Dog House
A home for all things Huskies

UConn Beats Iowa St., Headed to Elite 8

Email
|
Print

    NEWSLETTERS

    NEW YORK, NY - MARCH 28: during the regional semifinal of the 2014 NCAA Men's Basketball Tournament at Madison Square Garden on March 28, 2014 in New York City. (Photo by Bruce Bennett/Getty Images)

    This has the feel of something special. Unlike the last time UConn faced Iowa St., when an uninspiring effort led to a one-and-done appearance in the 2012 NCAA Tournament, the 2014 version of this squad reminds a lot of people of what Jim Calhoun, Kemba Walker and company accomplished three years ago: 11 straight wins -- five victories in five days in the Big East Tournament, followed by six more in the Big Dance -- that culminated in a national title.

    Walker has been replaced by Shabazz Napier, who was a freshman on that championship squad, and Calhoun paved the way for Kevin Ollie to take over as coach. But this upstart group possesses the very same confidence we saw in the 2010-11 team. And on Friday night against the Cyclones, that manifested itself in a 81-76 win that was never really that close.

    The Huskies led by 10 at the break, and were up 63-51 with 5:20 to go before Iowa St. made its patented end-of-game run. But UConn converted 18 of 19 free throws down the stretch and DeAndre Daniels, who has NBA talent oozing out of his pores but can occasionally shrink in big moments, played the game of his life, lighting up the Cyclones for 27 points on 10 of 15 shooting.

    After the game, CBS Sports' Allie LaForce asked Daniels, who also had 10 rebounds, if he had ice in his veins.

    "This whole team has ice in their veins," he said. "It's starts with Shabazz Napier, he's the leader of this team and he plays hard every night. And we just follow his lead."

    And in typical Napier fashion, the senior all-everything point guard played 37 minutes and had 19 points, five rebounds, and five assists.

    The other half of one of the nation's best backcourt duos, Ryan Boatright, added 16 points in as solid a game as you'll see him play. And perhaps most impressive, freshman Terrence Samuel played 23 minutes in Ollie's three-guard lineup and added 10 points without a turnover.

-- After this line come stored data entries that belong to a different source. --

Lemma counts_agree_first counts seen n :
  counts_agree counts seen → counts !! VStr n = None →
  counts_agree (<[VStr n := O]> counts) (seen ++ [n]).
Proof.
  intros Hag Hk m. rewrite occurrences_snoc.
  destruct (decide (n = m)) as [-> | Hne].
  - rewrite lookup_insert_eq. specialize (Hag m). rewrite Hk in Hag.
    by destruct (Spec.occurrences m seen).
  - rewrite lookup_insert_ne by congruence. rewrite Nat.add_0_r. apply Hag.
Qed.

Lemma suffix_loop_numbered names seen counts acc :
  counts_agree counts seen →
  suffix_loop (map VStr names) counts acc
  = acc ++ map VStr (Spec.numbered seen names).
Proof.
  revert seen counts acc.
  induction names as [| n names IH]; intros seen counts acc Hag; simpl.
  - by rewrite app_nil_r.
  - pose proof (Hag n) as Hn. unfold Spec.numbered_name.
    destruct (counts !! VStr n) as [k |] eqn:Hk.
    + destruct (Spec.occurrences n seen) as [| j]; [done |].
      injection Hn as ->.
      rewrite (IH (seen ++ [n])) by by apply counts_agree_repeat.
      by rewrite <- app_assoc.
    + destruct (Spec.occurrences n seen) as [| j]; [| done].
      rewrite (IH (seen ++ [n])) by by apply counts_agree_first.
      by rewrite <- app_assoc.
Qed.

Lemma has_name_cell r :
  Spec.has_name r →
  ∃ s, Spec.name_of r = Some s ∧ Frame.cell "nom" r = VStr s ∧ s ≠ EmptyString.
Proof.
  unfold Spec.has_name, Spec.name_of, Frame.cell.
  destruct (cells r !! "nom") as [[| | s | x] |]; try done.
  intros Hs. by exists s.
Qed.

Lemma names_of_named rs :
  Forall Spec.has_name rs →
  map (Frame.cell "nom") rs = map VStr (omap Spec.name_of rs).
Proof.
  induction 1 as [| r rs Hr _ IH]; [done |].
  destruct (has_name_cell r Hr) as (s & Hs & Hc & _).
  simpl. rewrite Hs, Hc, IH. done.
Qed.

Lemma suffix_duplicates_val d :
  Forall Spec.has_name (rows d) →
  Val.suffix_duplicates d = mkDF (columns d) (Spec.step4 (columns d) (rows d)).
Proof.
  intros Hn. unfold Val.suffix_duplicates, Spec.step4.
  destruct d as [cols rs]; simpl in *.
  case_bool_decide; case_decide; try done.
  unfold Frame.set_column, Frame.column. simpl.
  rewrite bool_decide_eq_true_2 by done. f_equal.
  rewrite names_of_named by done.
  rewrite (suffix_loop_numbered _ []) by apply counts_agree_empty.
  simpl. rewrite zip_with_map_snd. reflexivity.
Qed.

(** *** Step 5 *)

Lemma keep_required_val d :
  Val.keep_required d
  = mkDF (Spec.kept_columns (columns d)) (Spec.step5 (columns d) (rows d)).
Proof.
  unfold Val.keep_required, Frame.reset_index, Frame.project, Spec.step5. simpl.
  f_equal. by rewrite map_fmap, imap_fmap.
Qed.

(** *** The temporary column leaves no trace *)

Lemma name_of_without r : Spec.name_of (without_prix_num r) = Spec.name_of r.
Proof.
  unfold Spec.name_of, without_prix_num. simpl. by rewrite lookup_delete_ne.
Qed.

Lemma has_name_without r : Spec.has_name r → Spec.has_name (without_prix_num r).
Proof. unfold Spec.has_name. by rewrite name_of_without. Qed.

Lemma names_without rs :
  omap Spec.name_of (map without_prix_num rs) = omap Spec.name_of rs.
Proof.
  induction rs as [| r rs IH]; [done |]. simpl.
  rewrite name_of_without. destruct (Spec.name_of r); [f_equal |]; exact IH.
Qed.

Lemma zip_rename_without rs ns :
  zip_with Spec.rename (map without_prix_num rs) ns
  = map without_prix_num (zip_with Spec.rename rs ns).
Proof.
  revert ns. induction rs as [| r rs IH]; intros [| n ns]; simpl; try done.
  rewrite IH. f_equal. unfold Spec.rename, without_prix_num. simpl.
  by rewrite delete_insert_ne.
Qed.

Lemma step4_without cols rs :
  Spec.step4 cols (map without_prix_num rs)
  = map without_prix_num (Spec.step4 cols rs).
Proof.
  unfold Spec.step4. case_decide; [| done].
  by rewrite names_without, zip_rename_without.
Qed.

Lemma kept_not_prix_num cols : "prix_num" ∉ Spec.kept_columns cols.
Proof.
  unfold Spec.kept_columns. rewrite list_elem_of_filter.
  intros [_ Hin]. unfold Spec.required in Hin.
  repeat (apply elem_of_cons in Hin as [Hin | Hin]; [done |]).
  by apply elem_of_nil in Hin.
Qed.

Lemma step5_without cols rs :
  Spec.step5 cols (map without_prix_num rs) = Spec.step5 cols rs.
Proof.
  unfold Spec.step5. rewrite map_fmap, imap_fmap. apply imap_ext.
  intros i r _. simpl. f_equal.
  apply map_filter_delete_not. intros y _. simpl. apply kept_not_prix_num.
Qed.

Lemma filter_ext_in {A} (P Q : A → Prop) `{!∀ x, Decision (P x), !∀ x, Decision (Q x)}
    (l : list A) :
  (∀ x, x ∈ l → (P x ↔ Q x)) → filter P l = filter Q l.
Proof.
  induction l as [| x l IH]; intros Hext; [done |].
  rewrite !filter_cons.
  rewrite IH by (intros y Hy; apply Hext; by right).
  assert (P x ↔ Q x) as Hx by (apply Hext; by left).
  repeat case_decide; tauto || done.
Qed.

Lemma kept_columns_without cols :
  Spec.kept_columns (filter (λ x, x ≠ "prix_num") cols) = Spec.kept_columns cols.
Proof.
  unfold Spec.kept_columns. apply filter_ext_in. intros c Hc.
  rewrite list_elem_of_filter. split; [tauto |]. intros Hin. split; [| done].
  intros ->. unfold Spec.required in Hc.
  repeat (apply elem_of_cons in Hc as [Hc | Hc]; [done |]).
  by apply elem_of_nil in Hc.
Qed.
(** * Analytics and forecasting engine of the Shopify MCP server

    A shallow embedding of the four analytics tool handlers registered by
    [registerAnalyticsTools] (src/tools/discounts.ts, lines 640-1344):
    [shopify_store_analytics], [shopify_forecast],
    [shopify_conversion_analysis] and [shopify_product_performance],
    together with the code around them: the helpers of the API client
    (src/services/shopify-client.ts, module [Client]), the length check
    and the mutation input of the discount tools (src/tools/discounts.ts,
    lines 64-393, module [Discounts]) and the parts of the markdown
    reports that depend on the computed figures.

    Modelling conventions.
    - A JavaScript number is a value of [number]: a finite value carried as
      an exact rational, or one of [PInf], [NInf], [NaN].  Arithmetic on the
      special values follows IEEE 754 as JavaScript exposes it; arithmetic on
      finite values is exact (binary64 rounding, overflow and the sign of
      zero are not modelled).
    - Records fetched from the Admin API are the inputs of the handlers:
      the model starts after [executeGraphQL] has returned.
    - [Date] values are epoch milliseconds in [Z]; calendar fields are read
      in UTC (the handlers read them in the local zone of the server).
    - A handler that can throw returns a [completion]. *)

From Stdlib Require Import ZArith QArith Qround Qabs Qpower.
From Stdlib Require Import String Ascii List Bool Lia Lqa Psatz.
From Stdlib Require Import Sorted Permutation.
Import ListNotations.

Local Open Scope string_scope.

(* ================================================================== *)
(** ** JavaScript values and built-ins used by the handlers *)

Module JS.

(** *** Numbers *)

Inductive number : Type :=
| Fin (q : Q)
| PInf
| NInf
| NaN.

Definition Qlt_bool (a b : Q) : bool := negb (Qle_bool b a).

Definition of_Z (z : Z) : number := Fin (inject_Z z).
Definition of_nat (n : nat) : number := of_Z (Z.of_nat n).

Definition neg (x : number) : number :=
  match x with
  | Fin a => Fin (- a)
  | PInf => NInf
  | NInf => PInf
  | NaN => NaN
  end.

Definition add (x y : number) : number :=
  match x, y with
  | NaN, _ | _, NaN => NaN
  | Fin a, Fin b => Fin (a + b)
  | PInf, NInf | NInf, PInf => NaN
  | PInf, _ | _, PInf => PInf
  | NInf, _ | _, NInf => NInf
  end.

Definition sub (x y : number) : number := add x (neg y).

(** Sign of an infinity times a finite factor: zero gives [NaN]. *)
Definition scale_inf (positive : bool) (a : Q) : number :=
  if Qeq_bool a 0 then NaN
  else if xorb positive (Qlt_bool a 0) then PInf else NInf.

Definition mul (x y : number) : number :=
  match x, y with
  | NaN, _ | _, NaN => NaN
  | Fin a, Fin b => Fin (a * b)
  | PInf, Fin a | Fin a, PInf => scale_inf true a
  | NInf, Fin a | Fin a, NInf => scale_inf false a
  | PInf, PInf | NInf, NInf => PInf
  | PInf, NInf | NInf, PInf => NInf
  end.

(** Division.  A zero divisor gives [NaN] for a zero dividend and an
    infinity otherwise (the divisor is taken as positive zero). *)
Definition div (x y : number) : number :=
  match x, y with
  | NaN, _ | _, NaN => NaN
  | Fin a, Fin b =>
      if Qeq_bool b 0 then
        if Qeq_bool a 0 then NaN
        else if Qlt_bool a 0 then NInf else PInf
      else Fin (a / b)
  | Fin _, (PInf | NInf) => Fin 0
  | (PInf | NInf), (PInf | NInf) => NaN
  | PInf, Fin b => if Qlt_bool b 0 then NInf else PInf
  | NInf, Fin b => if Qlt_bool b 0 then PInf else NInf
  end.

(** [x < y]; false as soon as one side is [NaN]. *)
Definition lt (x y : number) : bool :=
  match x, y with
  | NaN, _ | _, NaN => false
  | Fin a, Fin b => Qlt_bool a b
  | NInf, NInf => false
  | NInf, _ => true
  | _, NInf => false
  | PInf, _ => false
  | Fin _, PInf => true
  end.

Definition gt (x y : number) : bool := lt y x.

(** [x <= y]. *)
Definition le (x y : number) : bool :=
  match x, y with
  | NaN, _ | _, NaN => false
  | Fin a, Fin b => Qle_bool a b
  | NInf, _ => true
  | _, PInf => true
  | _, NInf => false
  | PInf, _ => false
  end.

(** [x === y] on numbers. *)
Definition strict_eq (x y : number) : bool :=
  match x, y with
  | Fin a, Fin b => Qeq_bool a b
  | PInf, PInf | NInf, NInf => true
  | _, _ => false
  end.

(** Truthiness of a number: [0] and [NaN] are falsy. *)
Definition truthy (x : number) : bool :=
  match x with
  | Fin a => negb (Qeq_bool a 0)
  | NaN => false
  | _ => true
  end.

Definition isFinite (x : number) : bool :=
  match x with Fin _ => true | _ => false end.

(** Equality of numbers up to the representation of the rational. *)
Definition num_eq (x y : number) : Prop :=
  match x, y with
  | Fin a, Fin b => a == b
  | PInf, PInf | NInf, NInf | NaN, NaN => True
  | _, _ => False
  end.

(** [Math.max(x, y)]. *)
Definition Math_max (x y : number) : number :=
  match x, y with
  | NaN, _ | _, NaN => NaN
  | _, _ => if lt x y then y else x
  end.

(** [Math.round(x)]: the nearest integer, ties towards +Infinity. *)
Definition Math_round (x : number) : number :=
  match x with
  | Fin a => of_Z (Qfloor (a + (1 # 2)))
  | _ => x
  end.

(** [Math.sqrt(x)].  The root of a finite non-negative value is carried
    with [sqrt_bits] fractional bits, truncated; the properties used
    below are that it is non-negative and monotone. *)
Definition sqrt_bits : Z := 64.

Definition sqrtQ (a : Q) : Q :=
  inject_Z (Z.sqrt (Qfloor (a * inject_Z (4 ^ sqrt_bits))))
  / inject_Z (2 ^ sqrt_bits).

Definition Math_sqrt (x : number) : number :=
  match x with
  | Fin a => if Qlt_bool a 0 then NaN else Fin (sqrtQ a)
  | PInf => PInf
  | NInf | NaN => NaN
  end.

(** *** Strings *)

Definition is_digit (c : ascii) : bool :=
  let n := N_of_ascii c in ((48 <=? n) && (n <=? 57))%N.

Definition digit_val (c : ascii) : N := (N_of_ascii c - 48)%N.

Definition digit_char (d : N) : ascii := ascii_of_N (48 + d).

(** Value of a run of decimal digits, most significant first. *)
Definition digits_val (ds : list ascii) : N :=
  fold_left (fun acc c => (10 * acc + digit_val c)%N) ds 0%N.

Fixpoint digits_aux (fuel : nat) (n : N) (acc : list ascii) : list ascii :=
  match fuel with
  | O => acc
  | S k =>
      let acc' := digit_char (n mod 10) :: acc in
      if (n / 10 =? 0)%N then acc' else digits_aux k (n / 10) acc'
  end.

(** Decimal digits of [n], no leading zero, ["0"] for zero. *)
Definition digits (n : N) : list ascii :=
  digits_aux (S (N.to_nat (N.log2 n))) n [].

Definition str (l : list ascii) : string := string_of_list_ascii l.
Definition chars (s : string) : list ascii := list_ascii_of_string s.

(** [String(z)] for an integer. *)
Definition Z_toString (z : Z) : string :=
  if (z <? 0)%Z then "-" ++ str (digits (Z.abs_N z)) else str (digits (Z.abs_N z)).

(** [s.padStart(2, "0")]. *)
Definition padStart2 (s : string) : string :=
  match String.length s with
  | O => "00"
  | S O => "0" ++ s
  | _ => s
  end.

    But after the game, Ollie lauded the team's consistency at the charity stripe, which ultimately paved the way to the win.

    "We practice free throws a lot," Ollie told said. That's mental fortitude and that's what they've got.

    "I keep telling you, they're fighters. ... But it's the defense, though. The defense is what's carrying us. We're getting stops and we're taking care of the basketball."

    When asked what happened in the final five minutes when Iowa St. cut the lead from 12 to five, Ollie smiled and said, "Oh, I'm not worried about that. We're going to the Elite 8 and they can have that. I'm not worried about that. The spotlight is on [our players]. They've been terrific, they've been through a lot, they're loyal to what UConn is, and we want to keep going on."

    The coach also thanked the UConn fans for making Madison Square Garden their home away from Gampel.

    "It's definitely an advantage," he said, "but at the end of the day it's a basketball game. We're all about planting seeds, and like I said, there's no better place to plant seeds than in a garden. And we're going to continue to plant seeds and hopefully we can come out of this region and head to Texas."

    Next up: The winner of the Michigan St.-Virginia game.

    "You know, (whoever we face) it's going to be a great challenge for us, and that's what we're all about," Ollie said. "We have to respect our opponent but we've got to think about us too. We've got to get back to work ... and keep planting seeds, and make sure we take care of business each and every time down because the second hand on the clock doesn't ever go backwards. It always goes forward. We don't want to waste any time."